Dio otro sorbo. Notaba el calor en las yemas de los dedos, en la planta de los pies y la punta de la lengua. Inspiró profundamente, y creyó notar cómo el aire que penetraba en sus pulmones se calentaba también con el ardor del sake.
—Mirad, si hasta se llevó el arma familiar.
—¡Ja! Debería quedarme yo con la naginata de tu abuelo. Seguro que le avergüenza tener un nieto tan inútil.
Dio otro sorbo y exhaló con los ojos cerrados en un largo suspiro. Durante unos segundos, dejó de escuchar a los tres tipos. Pero no era solo el calor de la bebida, había algo más. Notaba algo distinto.
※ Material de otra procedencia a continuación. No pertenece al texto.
(* ===== verification/VaultTheorems.v ===== *)
(** * Encrypted and compressed trees are read as they were written

    The round trips of the three builds of the vault of trees and the payloads
    they misread, the agreement of the builds and of the readers and writers of
    a collection, and the master keys across restarts. *)

From Stdlib Require Import ZArith Lia String.
From stdpp Require Import base list option numbers gmap.
From S2P Require Import Prelude Bytes Utf8 Nebari Document Names Schema Permissions View Vault StoreDemo.

Local Open Scope Z_scope.

Section Trees.
Context `{Actionable} `{VaultCrates} `{!VaultCratesLaws}.
Implicit Types (t : TreeVault) (p b nonce : bytes).

Lemma wrap_u32 n : 0 <= n <= int_max u32 -> wrap u32 n = n.
Proof. intros Hn. apply wrap_id; [done|]. apply in_range_spec. change (int_min u32) with 0. lia. Qed.

Lemma lz4_prepended p : blen p <= int_max u32 -> decompress (Some Lz4) (lz4_compress_prepend_size p) = Ok p.
Proof.
  intros Hp. unfold decompress, lz4_compress_prepend_size. rewrite wrap_u32 by (unfold blen in *; lia).
  by rewrite lz4_roundtrip.
Qed.

Lemma tree_header_trv h rest : tree_header (trv ++ h :: rest) = Some (h, rest).
Proof. done. Qed.

Lemma encrypt_payload_roundtrip v nonce k p b :
  encrypt_payload v nonce k p None = Ok b -> decrypt_payload v b None = Ok p.
Proof.
  unfold encrypt_payload, decrypt_payload. destruct k; [done| |done]. intros Hrun. simpl in Hrun. inv_res.
  rewrite bincode_payload_roundtrip. unfold vault_decrypt, key_encrypt_payload in *. simpl. inv_res. simpl.
  match goal with Hk : current_master_key v = _ |- _ => rewrite Hk end. simpl.
  unfold key_decrypt_payload, nonce_array in *. simpl. destruct (blen nonce =? 24); [|done]. inv_res. simpl. by erewrite aead_roundtrip.
Qed.

(** The payload is stored as it is. *)
Definition stored_plain t p : Prop := tv_key t = None /\ (tv_compression t = None \/ blen p < 128).
(** It cannot be taken for a header or for an encrypted payload. *)
Definition unambiguous p : Prop := tree_header p = None /\ bincode_to_payload p = None.

(** The vault of trees reads back what it wrote, encrypted or not,
    compressed or not, when a payload that is stored as it is cannot be taken
    for one that is not. *)
Theorem tree_vault_roundtrip t nonce p b :
  blen p <= int_max u32 -> (stored_plain t p -> unambiguous p) ->
  tree_encrypt t nonce p = Ok b -> tree_decrypt t b = Ok p.
Proof.
  intros Hp Hplain Hrun. unfold tree_encrypt in Hrun. destruct t as [compression key v]. unfold stored_plain in Hplain.
  cbn [tv_compression tv_key tv_vault] in *.
  assert (exists inc compressed, (match compression with
    | Some Lz4 => if 128 <=? blen p then (true, lz4_compress_prepend_size p) else (false, p)
    | None => (false, p) end) = (inc, compressed) /\ decompress (if inc : bool then Some Lz4 else None) compressed = Ok p /\
    (inc = true -> compression = Some Lz4) /\ (inc = false -> compressed = p /\ (compression = None \/ blen p < 128)))
    as (inc & compressed & Heq & Hdec & Hc & Hi).
  { destruct compression as [[]|]; [destruct (Z.leb_spec 128 (blen p))|]; eexists _, _; (split; [reflexivity|]);
      (split; [by try apply lz4_prepended|]); (split; [done|]); try done; intros _; split; [done|lia| |]; auto. }
  rewrite Heq in Hrun. destruct key as [k|]; apply bind_Ok_inv in Hrun as (complete & Hcomplete & Hb).
  - injection Hb as <-. unfold tree_vault_header, tree_decrypt. simpl.
    apply encrypt_payload_roundtrip in Hcomplete. destruct inc.
    + rewrite (Hc eq_refl). simpl. by rewrite Hcomplete.
    + simpl. rewrite Hcomplete. done.
  - injection Hcomplete as <-. injection Hb as <-. unfold tree_vault_header, tree_decrypt. simpl. destruct inc.
    + by rewrite (Hc eq_refl).
    + destruct (Hi eq_refl) as [-> Hsmall]. simpl. destruct (Hplain (conj eq_refl Hsmall)) as [-> Hn].
      unfold decrypt_payload. by rewrite Hn.
Qed.

(** A payload of fewer than 128 bytes that begins with the three letters of
    the header is stored as it is by a vault without a key; reading it back
    drops its first four bytes, unless the fourth says that it is encrypted or
    compressed. *)
Theorem short_payload_misread t nonce h rest :
  tv_key t = None -> blen rest < 124 -> header_encrypted h = false -> header_compression h = None ->
  tree_encrypt t nonce (trv ++ h :: rest) = Ok (trv ++ h :: rest) /\
  tree_decrypt t (trv ++ h :: rest) = Ok rest /\
  tree_compress (tv_compression t) (trv ++ h :: rest) = Ok (trv ++ h :: rest) /\
  tree_decompress (trv ++ h :: rest) = Ok rest.
Proof.
  intros Hk Hlen He Hc. assert (128 <=? blen (trv ++ h :: rest) = false) as Hs.
  { apply Z.leb_gt. unfold blen in *. rewrite length_app. simpl. lia. }
  unfold tree_encrypt, tree_decrypt, tree_compress, tree_decompress, tree_vault_header.
  rewrite tree_header_trv, He, Hk, Hs. simpl. rewrite Hc. split_and!; [|done| |done]; by destruct (tv_compression t) as [[]|].
Qed.

(** The build with compression only writes what the build with encryption
    writes without a key, so each reads what the other wrote. *)
Theorem builds_write_alike c v nonce p :
  blen p <= int_max u32 -> tree_compress c p = tree_encrypt (MkTreeVault c None v) nonce p.
Proof.
  intros Hp. unfold tree_compress, tree_encrypt, tree_vault_header. simpl. destruct c as [[]|]; [|done].
  destruct (128 <=? blen p); [|done]. unfold try_from_int.
  assert (in_range u32 (blen p) = true) as ->. { apply in_range_spec. change (int_min u32) with 0. unfold blen in *. lia. }
  simpl. unfold lz4_compress_prepend_size. rewrite wrap_u32 by (unfold blen in *; lia). done.
Qed.

(** The build with compression only reads back what it wrote, and reports what
    was encrypted. *)
Lemma tree_compress_roundtrip c p b :
  (c = None \/ blen p < 128 -> tree_header p = None) -> tree_compress c p = Ok b -> tree_decompress b = Ok p.
Proof.
  intros Hplain Hrun. unfold tree_compress in Hrun. destruct c as [[]|].
  - destruct (Z.leb_spec 128 (blen p)) as [|Hs].
    + inv_res. unfold try_from_int in *. destruct (in_range u32 (blen p)) eqn:Hr; [|done]. simplify_eq.
      apply in_range_spec in Hr. unfold tree_decompress. rewrite tree_header_trv.
      change (decompress (Some Lz4) (to_le_bytes u32 (blen p) ++ lz4_compress p) = Ok p). unfold decompress. by rewrite lz4_roundtrip by lia.
    + injection Hrun as <-. unfold tree_decompress. by rewrite Hplain by auto.
  - injection Hrun as <-. unfold tree_decompress. by rewrite Hplain by auto.
Qed.
Lemma encrypted_disabled t nonce p b :
  tv_key t <> None -> tree_encrypt t nonce p = Ok b -> tree_decompress b = Err EncryptionDisabled.
Proof.
  intros Hk Hrun. unfold tree_encrypt, tree_vault_header in Hrun. destruct t as [compression [k|] v]; [|done]. simpl in *.
  destruct compression as [[]|]; [destruct (128 <=? blen p)|]; inv_res; done.
Qed.

(** The build with encryption only. *)
Lemma tree_encrypt_only_roundtrip key v nonce p b :
  (key = None -> bincode_to_payload p = None) -> tree_encrypt_only key v nonce p = Ok b -> tree_decrypt_only v b = Ok p.
Proof.
  intros Hplain Hrun. unfold tree_encrypt_only, tree_decrypt_only in *. destruct key as [k|].
  - by eapply encrypt_payload_roundtrip.
  - injection Hrun as <-. unfold decrypt_payload. by rewrite Hplain.
Qed.

(** A transaction writes the trees of a collection through the vault that
    queries read them through. *)
Theorem readers_and_writers_agree schema default_key v tree_vault c :
  transaction_vault schema default_key v tree_vault c = collection_tree_vault schema default_key v tree_vault c.
Proof.
  unfold transaction_vault, collection_tree_vault.
  destruct (collection_encryption_key schema default_key c), tree_vault; done.
Qed.
End Trees.

(** ** Restarting *)

Section Restart.
Context `{Actionable} `{VaultCrates} `{!VaultCratesLaws} {St : Type} `{!FileSystem St} `{!FileSystemLaws}.
#[local] Existing Instance local_key_storage.

Lemma server_file_not_master id : server_file id <> master_keys_path.
Proof. by intros Heq%(f_equal head). Qed.

Lemma stored_key_found id pair (s : St) :
  file_read (server_file id) s = Some (bincode_keypair pair) -> file_exists (server_file id) s = true ->
  in_storage (vault_key_for id) s = (Ok (Some pair), s).
Proof.
  intros Hr He. unfold in_storage, vault_key_for, local_key_storage, mbind, stm_bind, st_get, read_or, st_lift. simpl.
  rewrite He, Hr. simpl. by rewrite bincode_keypair_roundtrip.
Qed.

Lemma unsealed id pair r keys (s : St) sealed tag e v :
  keys_match pair -> hpke_seal r (kp_public pair) (bincode_keys keys) = Some (sealed, tag, e) ->
  file_read master_keys_path s = Some (bincode_hpke (MkHpkePayload sealed tag e)) ->
  in_storage (vault_key_for id) s = (Ok (Some pair), s) -> max_key keys = Some v ->
  unseal id s = (Ok (MkVault keys v), s).
Proof.
  intros Hmatch Hseal Hfile Hkey Hmax. unfold unseal, read_or.
  erewrite stm_bind_Ok; [|by rewrite Hfile]. rewrite bincode_hpke_roundtrip. simpl. stm_step. erewrite stm_bind_Ok by exact Hkey. simpl.
  rewrite (Hmatch _ _ _ _ _ Hseal). stm_step. rewrite bincode_keys_roundtrip. stm_step. rewrite Hmax. by stm_step.
Qed.

(** C30: A vault initialized in an empty directory is found again: opening it
    later returns the same master keys whatever is drawn at random then, and
    changes no file. *)
Theorem vault_survives_restart id master_key pair r (s s' : St) v :
  keys_match pair -> file_exists master_keys_path s = false ->
  vault_initialize master_key pair r id s = (Ok v, s') ->
  master_keys v = {[ 0 := master_key ]} /\
  forall master_key' pair' r', vault_initialize master_key' pair' r' id s' = (Ok v, s').
Proof.
  intros Hmatch Hnew Hrun. unfold vault_initialize in *.
  apply stm_bind_Ok_inv in Hrun as (s0 & s1 & [= <- <-] & Hrun). rewrite Hnew in Hrun. unfold initialize_vault_key_storage in Hrun.
  apply stm_bind_Ok_inv in Hrun as ([] & s1 & Hset & Hrun).
  unfold in_storage at 1, set_vault_key_for, local_key_storage, write_or in Hset. simpl in Hset.
  destruct (file_write (server_file id) (bincode_keypair pair) s) as [[] s1'] eqn:Hw; [|done]. injection Hset as ->.
  pose proof (write_read _ _ _ _ Hw) as [Hr He].
  apply stm_bind_Ok_inv in Hrun as (retrieved & s2 & Hget & Hrun). rewrite stored_key_found with (pair := pair) in Hget by done.
  injection Hget as <- <-. rewrite bool_decide_eq_true_2 in Hrun by done.
  apply stm_bind_Ok_inv in Hrun as ([[sealed tag] e] & s3 & Hseal & Hrun). unfold st_lift in Hseal. injection Hseal as Hseal <-.
  apply ok_or_Ok_inv in Hseal. apply stm_bind_Ok_inv in Hrun as ([] & s4 & Hwm & [= <- <-]). unfold write_or in Hwm.
  destruct (file_write master_keys_path _ s1) as [[] s4'] eqn:Hwf; [|done]. injection Hwm as ->.
  pose proof (write_read _ _ _ _ Hwf) as [Hrm Hem].
  pose proof (write_others _ _ _ _ _ (server_file id) Hwf (server_file_not_master id)) as [Hro Heo].
  split; [done|]. intros mk' pair' r'. erewrite stm_bind_Ok by reflexivity. rewrite Hem.
  eapply unsealed; [done|done|done|by apply stored_key_found; [rewrite Hro|rewrite Heo]|].
  unfold max_key. by rewrite dom_singleton_L, elements_singleton.
Qed.
End Restart.

(** ** Examples *)

Module VaultExamples.
Import MemNebari StoreDemo.

#[local] Instance KeyId_eq_dec : EqDecision KeyId.
Proof. solve_decision. Defined.
#[local] Instance KeyId_countable : Countable KeyId.
Proof.
  apply (inj_countable' (fun k => match k with KeyIdNone => None | KeyIdMaster => Some None | KeyIdId s => Some (Some s) end)
           (fun o => match o with None => KeyIdNone | Some None => KeyIdMaster | Some (Some s) => KeyIdId s end)). by intros [].
Defined.
#[local] Instance Encryption_eq_dec : EqDecision Encryption.
Proof. solve_decision. Defined.
#[local] Instance VaultPayload_eq_dec : EqDecision VaultPayload.
Proof. solve_decision. Defined.
#[local] Instance VaultPayload_countable : Countable VaultPayload.
Proof.
  apply (inj_countable' (fun p => (vp_key_id p, vp_key_version p, vp_payload p, vp_nonce p))
           (fun p => MkVaultPayload p.1.1.1 p.1.1.2 XChaCha20Poly1305 p.1.2 p.2)). by intros [? ? [] ? ?].
Defined.
#[local] Instance HpkePayload_eq_dec : EqDecision HpkePayload.
Proof. solve_decision. Defined.
#[local] Instance HpkePayload_countable : Countable HpkePayload.
Proof.
  apply (inj_countable' (fun p => (hp_payload p, hp_tag p, hp_encapsulated_key p)) (fun p => MkHpkePayload p.1.1 p.1.2 p.2)). by intros [].
Defined.
#[local] Instance KeyPair_eq_dec : EqDecision KeyPair.
Proof. solve_decision. Defined.
#[local] Instance KeyPair_countable : Countable KeyPair.
Proof. apply (inj_countable' (fun k => (kp_private k, kp_public k)) (fun p => MkKeyPair p.1 p.2)). by intros []. Defined.

(** Ciphers that reverse what they encrypt, and a compression that keeps it. *)
#[local] Instance demo_crates : VaultCrates := {|
  aead_encrypt _ _ p := Some (rev p); aead_decrypt _ _ c := Some (rev c);
  lz4_compress p := p; lz4_decompress_size_prepended b := Some (drop 4 b);
  bincode_payload p := bits (encode p); bincode_to_payload b := decode (unbits b);
  bincode_keys k := bits (encode k); bincode_to_keys b := decode (unbits b);
  bincode_hpke p := bits (encode p); bincode_to_hpke b := decode (unbits b);
  bincode_keypair k := bits (encode k); bincode_to_keypair b := decode (unbits b);
  hpke_seal r public p := Some (rev p, r, public);
  hpke_open private e c t := if bool_decide (e = private) then Some (rev c) else None |}.
#[local] Instance demo_crates_laws : VaultCratesLaws.
Proof.
  split; simpl; intros; rewrite ?unbits_bits, ?decode_encode; try done.
  - simplify_eq. by rewrite rev_involutive.
Qed.

Definition demo_vault : Vault := MkVault {[ 0 := [1; 2; 3] ]} 0.
Definition locked : TreeVault := MkTreeVault (Some Lz4) (Some KeyIdMaster) demo_vault.
Definition compressing : TreeVault := MkTreeVault (Some Lz4) None demo_vault.
Definition demo_nonce : bytes := replicate 24 7.
Definition hello : bytes := lit "hello".

Lemma tree_vault_roundtrip_witness :
  exists b, tree_encrypt locked demo_nonce hello = Ok b /\ tree_decrypt locked b = Ok hello.
Proof.
  eexists. split; [reflexivity|].
  apply (tree_vault_roundtrip locked demo_nonce hello); [done|by intros [? _]|reflexivity].
Defined.

(** The text "trvial" becomes "al". *)
Lemma short_payload_misread_witness :
  tree_encrypt compressing demo_nonce (lit "trvial") = Ok (lit "trvial") /\ tree_decrypt compressing (lit "trvial") = Ok (lit "al").
Proof.
  destruct (short_payload_misread compressing demo_nonce 105 (lit "al")) as (He & Hd & _); [done..|]. by split.
Defined.

Lemma builds_write_alike_witness :
  tree_compress (Some Lz4) hello = Ok hello /\ tree_compress (Some Lz4) hello = tree_encrypt compressing demo_nonce hello.
Proof. split; [done|]. by apply (builds_write_alike (Some Lz4) demo_vault). Defined.

#[local] Instance memory_files : FileSystem (gmap str bytes) := {|
  file_exists name s := bool_decide (is_Some (s !! name)); file_read name s := s !! name;
  file_write name bs s := (true, <[name := bs]> s) |}.
#[local] Instance memory_files_laws : FileSystemLaws.
Proof.
  split; simpl.
  - intros name bs s s' [= <-]. rewrite lookup_insert_eq. split; [done|]. by apply bool_decide_eq_true_2.
  - intros name bs s b s' other [= _ <-] Hne. by rewrite lookup_insert_ne.
Qed.
Definition pair : KeyPair := MkKeyPair [5] [5].
Lemma pair_matches : keys_match pair.
Proof. intros r p c t e [= <- <- <-]. simpl. by rewrite rev_involutive. Qed.
#[local] Existing Instance local_key_storage.

Lemma vault_survives_restart_witness :
  exists (v : Vault) (s' : gmap str bytes), vault_initialize [1; 2; 3] pair [] 9 (∅ : gmap str bytes) = (Ok v, s') /\
    vault_initialize [4] pair [6] 9 s' = (Ok v, s').
Proof.
  assert (vault_initialize [1; 2; 3] pair [] 9 (∅ : gmap str bytes) =
    (Ok demo_vault, (vault_initialize [1; 2; 3] pair [] 9 (∅ : gmap str bytes)).2)) as Hrun by (vm_compute; reflexivity).
  eexists _, _. split; [exact Hrun|].
  exact (proj2 (vault_survives_restart 9 [1; 2; 3] pair [] ∅ _ demo_vault pair_matches eq_refl Hrun) [4] pair [6]).
Defined.
End VaultExamples.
El calor corría por su sangre, escuchaba su corazón palpitar en los tímpanos, el zumbido de su cerebro captando todos los estímulos y seleccionándolos a voluntad, sus músculos más inflados, sus movimientos más certeros. Era lo que había estado buscando con el sensei y no había sido capaz de encontrar. Era energía fluyendo desde su alma hasta su cuerpo.
—Debería quedármela yo, así por una vez…
El tipo alargó los dedos hacia la naginata y la cogió. De pronto, el muchacho sintió como si le agarrasen el brazo. Saltó del taburete hacia atrás y concentró esa sensación, nueva para él, primero en el pecho, luego en los brazos y finalmente la dejó fluir hasta el arma, para así propinar un golpe en el pecho al matón con su asta. El tipo salió despedido tan lejos que se perdió en la oscuridad del camino.
—Me llamo Kanbei, no Kenbai —dijo, y luego hipó.
El otro tipo observó a su amigo caído y se abalanzó sobre el muchacho, dándole un puñetazo que le giró la cara. Pero Kanbei se lo golpeó en el estómago con la madera y el tipo fue a parar a la copa de un árbol que estaba sobre la taberna.
El tercer tipo intentó defender a su amigo, pero solo consiguió caer inconsciente al instante. El primero, que aun no se había levantado, miraba al muchacho con la sorpresa y el horror brillando en los negros.
Y entonces Kanbei se dio cuenta que tenía entre sus dedos la naginata de su abuelo. Con aquel inesperado calor aun inflándole las venas, miró a los tres tipos que estaban en el suelo, totalmente derrotados en tres golpes.
El “tio Biru” lo miraba boquiabierto.
Kanbei no lo podía creer. Abrió la boca para decir algo pero las palabras no acudieron. Sacudió la cabeza y apuró el sake del vaso que aun quedaba en la mesa. Agarró su fardo, la naginata y se puso a correr por donde había venido.